Doping and Field-Induced Insulator-Metal Transitions in Half-Doped Manganites

We argue that many properties of the half-doped manganites may be understood in terms of a new two-($e_g$ electron)-fluid description, which is energetically favorable at intermediate Jahn-Teller (JT) coupling. This emerges from a competition between canting of the core spins of Mn promoting mobile carriers and polaronic trapping of carriers by JT defects, in the presence of magnetic (CE), orbital and charge order. Using it we explain features of the doping and magnetic-field-induced insulator-metal transitions such as the electron-hole asymmetry and the smallness of the transition fields.

Figure 1

Phase diagram of the 3D two-orbital model ($T=0$, $x=0.5$, $K/t=10$).
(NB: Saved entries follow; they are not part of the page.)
Lemma respond_split n peer message k :
  respond n peer message k =
  (do! _ := import_peer (oc_write n) (input_at _ (1 + n)) peer in
   do! n' := floor_run (4 + n) (doc_peer_id peer) message in
   unwrap (oc_write n') (doc_peer_id peer) message) k.
Proof.
  unfold respond, floor_run, sm_bind, sm_get. destruct (import_peer _ _ _ k) as [[[]|] k1]; [|done].
  destruct (u64_checked_sub (wm_epoch message) 1); [|done]. case_match; [|done].
  by destruct (observe_remote_epoch _ _ _ k1) as [[[]|] k2].
Qed.

Lemma respond_Ok `{!Past} n peer m k x k' :
  respond n peer m k = (Ok x, k') → unacquainted k peer →
  let id := doc_peer_id peer in
  ∃ k1 k2 n',
    import_peer (oc_write n) (input_at _ (1 + n)) peer k = (Ok tt, k1) ∧ quiet k k1
    ∧ floor_run (4 + n) id m k1 = (Ok n', k2) ∧ si_retry_epochs k2 !! id = None
    ∧ si_pairs k2 !! id = None ∧ si_local k2 = si_local k
    ∧ watermark k1 id = watermark k id ∧ inv k2
    ∧ unwrap (oc_write n') id m k2 = (Ok x, k') ∧ verify_identity peer = Ok tt
    ∧ id ≠ local_id k ∧ si_peers k2 !! id = Some peer.
Proof.
  intros Hr Hun id. rewrite respond_split in Hr. apply bind_Ok in Hr as ([] & k1 & Hi & Hr).
  destruct (import_first _ _ _ _ _ Hi (un_pair k peer Hun)) as (Hq1 & Hw & Hp & Hv & Hne).
  apply bind_Ok in Hr as (n' & k2 & Hfl & Hr). fold id in Hfl, Hr, Hp, Hne.
  pose proof (import_first_inv _ _ _ _ _ Hi Hun) as Hi1.
  assert (Hq2 : quiet k1 k2 ∧ inv k2 ∧ si_peers k2 = si_peers k1).
  { unfold floor_run in Hfl. apply bind_Ok in Hfl as (? & ? & [= <- <-] & Hfl).
    assert (Hsame : quiet k1 k1 ∧ inv k1 ∧ si_peers k1 = si_peers k1) by (split; [split; try done; apply Hq1|done]).
    destruct (u64_checked_sub (wm_epoch m) 1); [|by injection Hfl as _ <-].
    destruct (_ <? _); [|by injection Hfl as _ <-].
    apply bind_Ok in Hfl as ([] & k3 & Ho & [= _ <-]).
    destruct (observe_first _ _ _ _ _ Ho) as (? & _ & ?). split; [done|]. split; [|done].
    exact (wp_Ok _ _ _ _ _ _ (observe_wp _ _ _ _ Hi1) Ho). }
  destruct Hq2 as (Hq2 & Hi2 & Hp2). pose proof (quiet_trans _ _ _ Hq1 Hq2) as [Hf Hl Hps Ho].
  destruct Hun as [_ _ Hn1 Hn2].
  exists k1, k2, n'. do 3 (split; [done|]). rewrite Ho, Hps, Hp2, Hp, lookup_insert_eq.
  do 3 (split; [done|]). split; [unfold watermark; by rewrite Hw|]. done.
Qed.

Lemma floor_link_run (s : S) peer m k2 n' incoming writes sent progress :
  let id := doc_peer_id peer in
  let local := local_id (kd_keys s) in
  floor_run (kd_tick s) id m (kd_keys s) = (Ok n', k2) → verify_wrap peer m = Ok tt →
  si_pairs (kd_keys s) !! id = None → si_failed (kd_keys s) = false → geb id local = false →
  wm_min_id m = id_min id local → wm_max_id m = id_max id local →
  ∃ s', kd_keys s' = k2 ∧ kd_tick s' = n' ∧
    prepare_incoming_floor peer m (mkConn s incoming writes sent progress)
    = (Ok tt, mkConn s' incoming writes sent progress).
Proof.
  intros id local Hfl Hv Hnone Hf Hg Hmin Hmax. unfold prepare_incoming_floor.
  run by (apply is_ok_run; [exact Hf|cbn beta; fold id; by rewrite Hnone]). cbn [is_ok ok_or res_bind].
  run by (apply query_run; [exact Hf|reflexivity]). fold id local. rewrite Hg.
  rewrite !bool_decide_eq_true_2 by done. cbn [negb orb].
  run by (apply query_run; [exact Hf|reflexivity]).
  unfold floor_run in Hfl. apply bind_Ok in Hfl as (? & ? & [= <- <-] & Hfl).
  assert (Hstay : ∀ r, sm_ret (kd_tick s) (kd_keys s) = (Ok n', k2) →
    r = (Ok tt, mkConn s incoming writes sent progress) →
    ∃ s', kd_keys s' = k2 ∧ kd_tick s' = n' ∧ r = (Ok tt, mkConn s' incoming writes sent progress)).
  { intros r [= <- <-] ->. by exists s. }
  destruct (u64_checked_sub (wm_epoch m) 1) as [predecessor|]; [|by apply Hstay].
  destruct (_ <? _); [|by apply Hstay].
  apply bind_Ok in Hfl as ([] & k3 & Ho & [= <- <-]).
  run by (exact (lift_run _ _ _ Hv)).
  destruct (link_write_run (λ io, observe_remote_epoch io id predecessor) _ _ s incoming writes sent progress Ho)
    as (s2 & [Hk2 Ht2] & Hr2). by exists s2.
Qed.

Lemma id_min_comm (a b : PeerId) : id_min a b = id_min b a.
Proof.
  unfold id_min. destruct (ltb_total a b) as [Hl|[->|Hl]]; [|done|];
    by rewrite (ltb_asym _ _ Hl), Hl.
Qed.
Lemma id_max_comm (a b : PeerId) : id_max a b = id_max b a.
Proof.
  unfold id_max. destruct (ltb_total a b) as [Hl|[->|Hl]]; [|done|];
    by rewrite (ltb_asym _ _ Hl), Hl.
Qed.

(** The wrap that arrives is taken and acknowledged. *)
Lemma take_wrap_run `{!Past} (s : S) peer m k2 n' x k' incoming n sent progress :
  let id := doc_peer_id peer in
  floor_run (kd_tick s) id m (kd_keys s) = (Ok n', k2) → unwrap (oc_write n') id m k2 = (Ok x, k') →
  si_pairs (kd_keys s) !! id = None → si_failed (kd_keys s) = false → ltb id (local_id (kd_keys s)) = true →
  inv k2 → si_pairs k2 !! id = None → si_retry_epochs k2 !! id = None → si_peers k2 !! id = Some peer →
  local_id k2 = local_id (kd_keys s) →
  ∃ s' progress', kd_keys s' = k' ∧
    take_wrap peer m (mkConn s incoming (writable (1 + n)) sent progress)
    = (Ok (Some (mkEstablishedSession peer x)),
       mkConn s' incoming (writable n) (sent ++ [ack_frame (wm_epoch m)]) progress').
Proof.
  intros id Hfl Hun Hnone Hf Hlt Hi2 Hn2 Ho2 Hp2 Hl2.
  destruct (unwrap_first _ _ _ _ _ _ Hun Hi2 Hn2) as (Hf' & Hr' & He & (d & Hd & Hcheck) & _).
  rewrite Hp2 in Hd. injection Hd as <-. apply check_wrap_Ok in Hcheck as (Hmin & Hmax & w & Hw & Hv).
  rewrite Hl2, id_min_comm in Hmin. rewrite Hl2, id_max_comm in Hmax.
  assert (Hver : verify_wrap peer m = Ok tt) by (unfold verify_wrap; by rewrite Hw).
  assert (Hg : geb id (local_id (kd_keys s)) = false) by (unfold geb; by rewrite Hlt).
  unfold take_wrap.
  assert (Hnc : current_session id (kd_keys s) = (Err KeyUnavailable, kd_keys s)).
  { unfold current_session, query, sm_bind, lock, sm_get, sm_lift. by rewrite Hf, Hnone. }
  run by (unfold sm_attempt; rewrite (keys_run _ _ _ _ _ _ _ _ Hnc), kd_set_id; reflexivity). cbn beta iota.
  destruct (floor_link_run s peer m k2 n' incoming (writable (1 + n)) sent progress Hfl Hver Hnone Hf Hg Hmin Hmax)
    as (s2 & <- & <- & Hr2).
  run by (exact Hr2).
  destruct (link_write_run (λ io, unwrap io id m) _ _ s2 incoming (writable (1 + n)) sent progress Hun)
    as (s3 & [Hk3 _] & Hr3).
  run by (unfold sm_attempt; fold id; rewrite Hr3; reflexivity). cbn beta iota. rewrite <-Hk3 in Hf'.
  run by (apply query_run; [exact Hf'|cbn beta; rewrite Hk3, Hr'; fold id; by rewrite Ho2]).
  rewrite bool_decide_eq_false_2 by (by intros []). rewrite He.
  run by (unfold send_ack; run by (exact (lift_run _ _ _ (ack_frame_new _))); exact (write_new _ _ _ _ _ _ _ _ (ack_frame_new _))).
  run by reflexivity. by eexists s3, _.
Qed.

Lemma responder_run `{!Past} (s : S) da db ea xb m k' fa fb fw :
  let id := doc_peer_id da in
  respond (kd_tick s) da m (kd_keys s) = (Ok xb, k') →
  unacquainted (kd_keys s) da → li_document (si_local (kd_keys s)) = db → si_failed (kd_keys s) = false →
  ltb id (doc_peer_id db) = true →
  identity_frame da = Ok fa → identity_frame db = Ok fb → wrap_frame m = Ok fw →
  ∃ s' progress, kd_keys s' = k' ∧
    establish None (mkConn s (arriving [fa; hint_frame id ea; fw]) (writable 3) [] start_progress)
    = (Ok (mkEstablishedSession da xb),
       mkConn s' [] [] [fb; hint_frame (doc_peer_id db) (watermark (kd_keys s) id); ack_frame (wm_epoch m)] progress).
Proof.
  intros id Hrun Hun Hdb Hf Hlt Hfa Hfb Hfw. pose proof (un_pair _ _ Hun) as Hnone.
  destruct (respond_Ok _ _ _ _ _ _ Hrun Hun)
    as (k1 & k2 & n' & Himp & [Hf1 Hl1 Hp1 _] & Hfl & Ho2 & Hn2 & Hl2 & Hwm & Hi2 & Hunw & Hv & _ & Hp2).
  destruct (greeting_run s db da ea k1 fb fa [fw] 1 Himp Hnone Hf Hf1 Hdb Hv Hfb Hfa)
    as (s1 & pr & [Hk1 Ht1] & Hgreet).
  fold id in Hgreet, Hwm, Hnone, Ho2, Hn2, Hp2, Hunw, Hfl.
  change (writable 3) with (writable (S := S) (2 + 1)). rewrite Hgreet, Hwm.
  assert (Hloc : local_id k1 = doc_peer_id db) by (unfold local_id; by rewrite Hl1, Hdb).
  assert (Hloc2 : local_id k2 = local_id k1) by (unfold local_id; by rewrite Hl1, Hl2).
  rewrite <-Hp1 in Hnone. rewrite <-Hloc in Hlt. rewrite <-Hk1 in Hf1, Hnone, Hfl, Hlt, Hloc2.
  rewrite <-Ht1 in Hfl.
  run by (apply initial_wrap_larger; [exact Hnone|exact Hf1|]; rewrite <-Hloc, <-Hk1; by apply ltb_asym).
  run by reflexivity.
  match goal with |- context[mkConn s1 _ _ ?o ?p] =>
    destruct (take_wrap_run s1 da m k2 n' xb k' (arriving []) 0 o p Hfl Hunw Hnone Hf1 Hlt Hi2 Hn2 Ho2 Hp2 Hloc2)
      as (s2 & pr' & Hk2 & Htake) end.
  destruct (wrap_frame_decode _ _ Hfw) as [Hkw Hdw].
  exists s2, pr'. split; [done|]. apply read_loop_run. unfold finish_wrap_frame.
  rewrite Hkw, bool_decide_eq_true_2 by done. run by (exact (lift_run _ _ _ Hdw)). exact Htake.
Qed.
End contact.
FM (${\mathrm{FM}}_d$): ferromagnetic metallic phase with no distortions (small uniform distortions). FI-CO (FM-CO): charge-ordered ferromagnetic insulating (metallic) phase with distortions that favor occupancy of the $x^2-y^2$ orbitals. ${\mathrm{A}}_d$: ferromagnetic planes AFM aligned with uniform distortions. A-CO: A with charge order. CE-CO: Ferromagnetic zig-zag chains AFM ordered, orbital ordered ($3x^2-r^2/3y^2-r^2$), and charge-ordered. G-CO: Néel AFM phase with charge-order. Inc.: Possible incommensurate states that interpolate between CE and G. Dotted dashed lines come from analytical expressions derived in the strong-coupling limit. Solid (dashed) lines show first-order (second-order) phase transitions.

Figure 2

Energy change when a single JT defect is introduced in the FI-CO phase. $Q^{(0)}-Q_d$ is the JT distortion on a defect site; all the other occupied sites having the same distortion $Q^{(0)}$. The softening of the excitation with $Q_d\sim Q^{(0)}$ at $\mathsf{g}/t\sim 6.8$ signals a phase transition with proliferation of defects. Finite-size effects are small and shown for $\mathsf{g}/t=6.7$.

Figure 3

Phase diagram, $\mathsf{g}/t$ vs doping, $x$ ($J_{\mathrm{AFM}}{S}^2/t=0.15$). CE-M-C: canted CE state with distortions and charge-order (metallic). CE-T: CE phase with extra carriers trapped in JT distortions (insulating). FM: ferromagnetic metallic phase with no distortions. The upper curve is valid for $x$ close enough to 0.5. C is a critical point ending a first-order line between two canted states (with different canting angles).

Figure 4

Magnetization vs field ($\mathsf{g}/t=1-5$, $J_{\mathrm{AFM}}{S}^2/t=0.15$). The first-order transition to an undistorted highly canted (or fully FM) metallic phase is accompanied with a relaxation of the JT distortions.